BLACK TANK: "can we" or "can we not" leave the black tank open in an RV park??
I'm confused. We are parked permanently for awhile in an RV park in Utah. EVERYONE in this park has their black tank open.

Yet I read on forums that we shouldn't; that it causes a build up of waste in the tank, etc etc.

So where's the truth?? Because we closed it again, and it's partly frozen now from sitting there, because the light we had plugged in under there blew a circuit a week ago. UGH. :confused:

Route 66 11-23-2009 11:05 AM

I left the black tank valve open when I a TT and had no problems, but do not with my current MH.

The mess of dealing with a black tank clog more than offsets the periodic dumping of the black tank, but if freezing is an issue, then leaving it open may work best.

Dumping some hot water down the toilet and some heat should free it up.

GaryKD 11-23-2009 11:20 AM

Hi doodlebug52.
With the weather you are camping in, there will be additional work no matter that you do.

Leaving the valve open will surely allow for a build up of solids in the tank. The solids will need to be thoroughly cleaned out on a regular basis.

If closing the valve allows the contents to freeze, there is a danger of cracking the tank. In addition you'll need to clean out the frozen contents to continue to use the toilet.

If it was me, I'd leave the valve closed. I'd minimize the threat of the tank contents freezing by any means locally available to you. The light you mentioned is a good start. Bales of hay (if allowed) protecting the underside of the RV is something else you could try. There are other methods and after market devices you can try.

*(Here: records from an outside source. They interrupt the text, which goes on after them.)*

(** * Embroidery filter: a shallow embedding of the image pipeline

    The development follows the layout of the repository:
    [Utils] (src/pipeline/utils.ts), [Edges] (src/pipeline/edges.ts),
    [Orientation] (src/pipeline/orientation.ts), [Quantize]
    (src/pipeline/quantize.ts, frequency variant), [Textures]
    (src/pipeline/textures.ts), [Warnings] (src/pipeline/warnings.ts),
    [Embroidery] (src/pipeline/embroidery.ts), [Composite]
    (src/pipeline/composite.ts with src/pipeline/cache.ts) and [Server]
    (src/server.ts).

    Conventions.
    - A [Uint8Array], [Buffer] or [Float32Array] is a [list Z]; an index is a
      [nat]; reading past the end gives [None] (JavaScript's [undefined]) and
      the source's [??] / [||] defaults are written out with [get].
    - A store into a byte buffer wraps modulo 256 ([toUint8]).
    - A number of the distance transform is carried as the integer count of
      its units of [2^-52]: every number that the transform computes is a
      non-negative multiple of [2^-52].  An arithmetic result is rounded to
      binary64 and a store into a [Float32Array] to binary32, both to
      nearest, ties to even ([Float.round]).
    - Calls into the image codec (sharp) and the canvas are parameters of the
      functions that make them. *)

From Stdlib Require Import ZArith List Lia Ascii String QArith Qcanon DecimalString
  Permutation Sorted Bool Arith.
From stdpp Require Import base list.
Import ListNotations.

Open Scope Z_scope.

(** ** Loops *)

(** [for (let i = 0; i < n; i++) body] *)
Definition for_range {A : Type} (n : nat) (body : nat -> A -> A) (a : A) : A :=
  fold_left (fun s i => body i s) (seq 0 n) a.
(* ================================================================== *)
(** * Part I: the program *)
(* ================================================================== *)

(** ** Python plumbing: exceptions, ranges, the state-and-exception monad *)

Module Py.

Inductive exn : Type :=
| ValueError
| IndexError
| KeyError
| OSError.

Inductive result (A : Type) : Type :=
| Ok (a : A)
| Raise (e : exn).

Arguments Ok {A} a.
Arguments Raise {A} e.

(** [range(a, b)]: empty when [b <= a]. *)
Definition range (a b : Z) : list Z :=
  map (fun i => a + Z.of_nat i) (seq 0 (Z.to_nat (b - a))).

(** A computation that reads and advances a state [S] and may raise; the
    state at the time of the raise is kept, as a Python global is. *)
Definition M (S A : Type) : Type := S -> result A * S.

Definition ret {S A} (a : A) : M S A := fun s => (Ok a, s).

Definition bind {S A B} (m : M S A) (f : A -> M S B) : M S B :=
  fun s => match m s with
           | (Ok a, s') => f a s'
           | (Raise e, s') => (Raise e, s')
           end.

Definition lift {S A} (r : result A) : M S A := fun s => (r, s).

(** [[f(x) for x in xs]] and [for x in xs: out.append(f(x))]: the calls run
    left to right and the first raise ends the loop. *)
Fixpoint for_each {S A B} (xs : list A) (f : A -> M S B) : M S (list B) :=
  match xs with
  | [] => ret []
  | x :: xs' => bind (f x) (fun y => bind (for_each xs' f) (fun ys => ret (y :: ys)))
  end.

(** [for x in xs: acc = body(x, acc)]: a loop that updates a local. *)
Fixpoint for_loop {S A B} (xs : list A) (body : A -> B -> M S B) (acc : B) : M S B :=
  match xs with
  | [] => ret acc
  | x :: xs' => bind (body x acc) (for_loop xs' body)
  end.

End Py.

Import Py.

Declare Scope py_scope.
Delimit Scope py_scope with py.
Notation "x <- m ;; k" := (bind m (fun x => k))
  (at level 61, m at next level, right associativity) : py_scope.
Local Open Scope py_scope.

(** ** The numeric interfaces *)

(** The arithmetic of scores: a zero, an addition, a comparison, and
    the test [wnull] for the values that, as an entry of a dense graph,
    stand for "no edge" when scipy converts it to a sparse one. *)
Class Weight (W : Type) : Type := {
  w0 : W;
  wadd : W -> W -> W;
  wleb : W -> W -> bool;
  wnull : W -> bool
}.

(** Exact arithmetic: the comparison is a total order and the addition
    is commutative and associative. (float64 has the order on the numbers
    it holds; its addition rounds, and is not associative.) *)
Class WeightLaws (W : Type) `{Weight W} : Prop := {
  wleb_total : forall a b, wleb a b = true \/ wleb b a = true;
  wleb_trans : forall a b c, wleb a b = true -> wleb b c = true -> wleb a c = true;
  wleb_antisym : forall a b, wleb a b = true -> wleb b a = true -> a = b;
  wadd_comm : forall a b, wadd a b = wadd b a;
  wadd_assoc : forall a b c, wadd a (wadd b c) = wadd (wadd a b) c
}.

(** One entry of [scipy.spatial.distance_matrix(x, y)]: the Euclidean
    distance between a row of [x] and a row of [y]. *)
Class Metric (P W : Type) : Type := {
  dist : P -> P -> W
}.

(** [np.median] of a Python list of scores. *)
Class Median (W : Type) : Type := {
  np_median : list W -> W
}.

(** numpy's global [RandomState]: [seed s] is the state
    [np.random.seed(s)] sets, and [permutation g n] is
    [np.random.permutation(n)] drawn in state [g], with the state after. *)
Class RandomState (G : Type) : Type := {
  seed : Z -> G;
  permutation : G -> nat -> list nat * G
}.

(** What [np.random.permutation(n)] returns is a permutation of
    [range(n)]. *)
Class RandomStateLaws (G : Type) `{RandomState G} : Prop := {
  permutation_perm :
    forall g n, Permutation (seq 0 n) (fst (permutation g n))
}.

Cold weather camping does bring additional challenges. Good luck.

Jim Stewart 11-23-2009 11:32 AM

If you remember the old "Get Smart" TV series, they always used the "Cone of Silence". If you leave a black tank valve open you form a cone of waste in the tank just below the toilet.

Imagine a cross section of your toilet drain and the tank below. As the solid from the toilet falls with the liquid, the solids just sits below the toilet (paper and poop) and the liquid (flush water and pee) run off and down the waste drain (if it's left open). Now, before the next use, that solid waste that stuck, starts to harden. After several of these cycles, you start to form a cone or reverse volcano if you will. Eventually that cone reaches the top of that tank and the bottom of the toilet drain, when that happens, the liquids nor solids have anywhere to go but up.

This is bad in both winter and summer, in the winter the cone tends to freeze and in the summer the cone hardens faster. If you ever form the "Cone of Silence", it's kind of like a silent passing of gas; silent but deadly. Leave the black tank valve closed at all times until full and ready to dump, then let her rip!

A solution in the winter; after dumping of the black tank and closing the drain valve, add some RV storage antifreeze down the toilet. This will keep the contents from freezing until dumped again.

Be sure to close the gray valve before dumping the black, if you get the waste from the black flowing into the gray at the same time it's going down the sewer hose, the gray will start to smell as well and the oder can come back through the traps in the sink and shower.

smlranger 11-23-2009 11:40 AM

When we had a TT permanently parked in a CG years ago for weekend and vacation use, we left our black tank valve open. However, we (as did all the regulars) had plumbed the valve outlet to the sewer drain with 3" rigid PVC pipe. Also, I installed an internal tank flushing nozzle and did a thorough tank flush every Sunday before we left for home (or after any 3 or 4 day stay).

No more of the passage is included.